What the exercise asks »
Transcribe exactly the line that contains "- destruct (set_page_status" and all lines following it to the end of the material below; omit everything else.

Exercise inputs »
Lemma run_sub_updates status lsn ups c :
  clog_ok c -> sub_updates status lsn ups ->
  clog_ok (run ups c)
  /\ forall y, status_of (run ups c) y = if decide (y ∈ updated ups) then status else status_of c y.
Proof.
  intros Hc Hs. revert c Hc. induction Hs as [|u ups (Hx & Hu & _ & Hp) _ IH]; intros c Hc.
  - split; [done|]. intros y. by rewrite decide_False by (apply not_elem_of_nil).
  - destruct (set_page_status false u c Hc Hp) as [Hok Hst].
    change (run (u :: ups) c) with (run ups (TransactionIdSetPageStatus BLCKSZ false u c)).
    destruct (IH _ Hok) as [Hok' Hst']. split; [done|]. intros y. rewrite Hst', Hst.
    change (updated (u :: ups)) with (up_subxids u ++ updated ups).
    assert (Ht : touched u y <-> y ∈ up_subxids u).
    { unfold touched. rewrite Hx. naive_solver. }
    destruct (decide (y ∈ updated ups)) as [Hi|Hi]; [by rewrite decide_True by set_solver|].
    destruct (decide (touched u y)) as [Hj|Hj]; rewrite Ht in Hj.
    + rewrite decide_True by set_solver. by rewrite Hu.
    + by rewrite decide_False by set_solver.
Qed.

Response box »
  - destruct (set_page_status false u c Hc Hp) as [Hok Hst].
    change (run (u :: ups) c) with (run ups (TransactionIdSetPageStatus BLCKSZ false u c)).
    destruct (IH _ Hok) as [Hok' Hst']. split; [done|]. intros y. rewrite Hst', Hst.
    change (updated (u :: ups)) with (up_subxids u ++ updated ups).
    assert (Ht : touched u y <-> y ∈ up_subxids u).
    { unfold touched. rewrite Hx. naive_solver. }
    destruct (decide (y ∈ updated ups)) as [Hi|Hi]; [by rewrite decide_True by set_solver|].
    destruct (decide (touched u y)) as [Hj|Hj]; rewrite Ht in Hj.
    + rewrite decide_True by set_solver. by rewrite Hu.
    + by rewrite decide_False by set_solver.
Qed.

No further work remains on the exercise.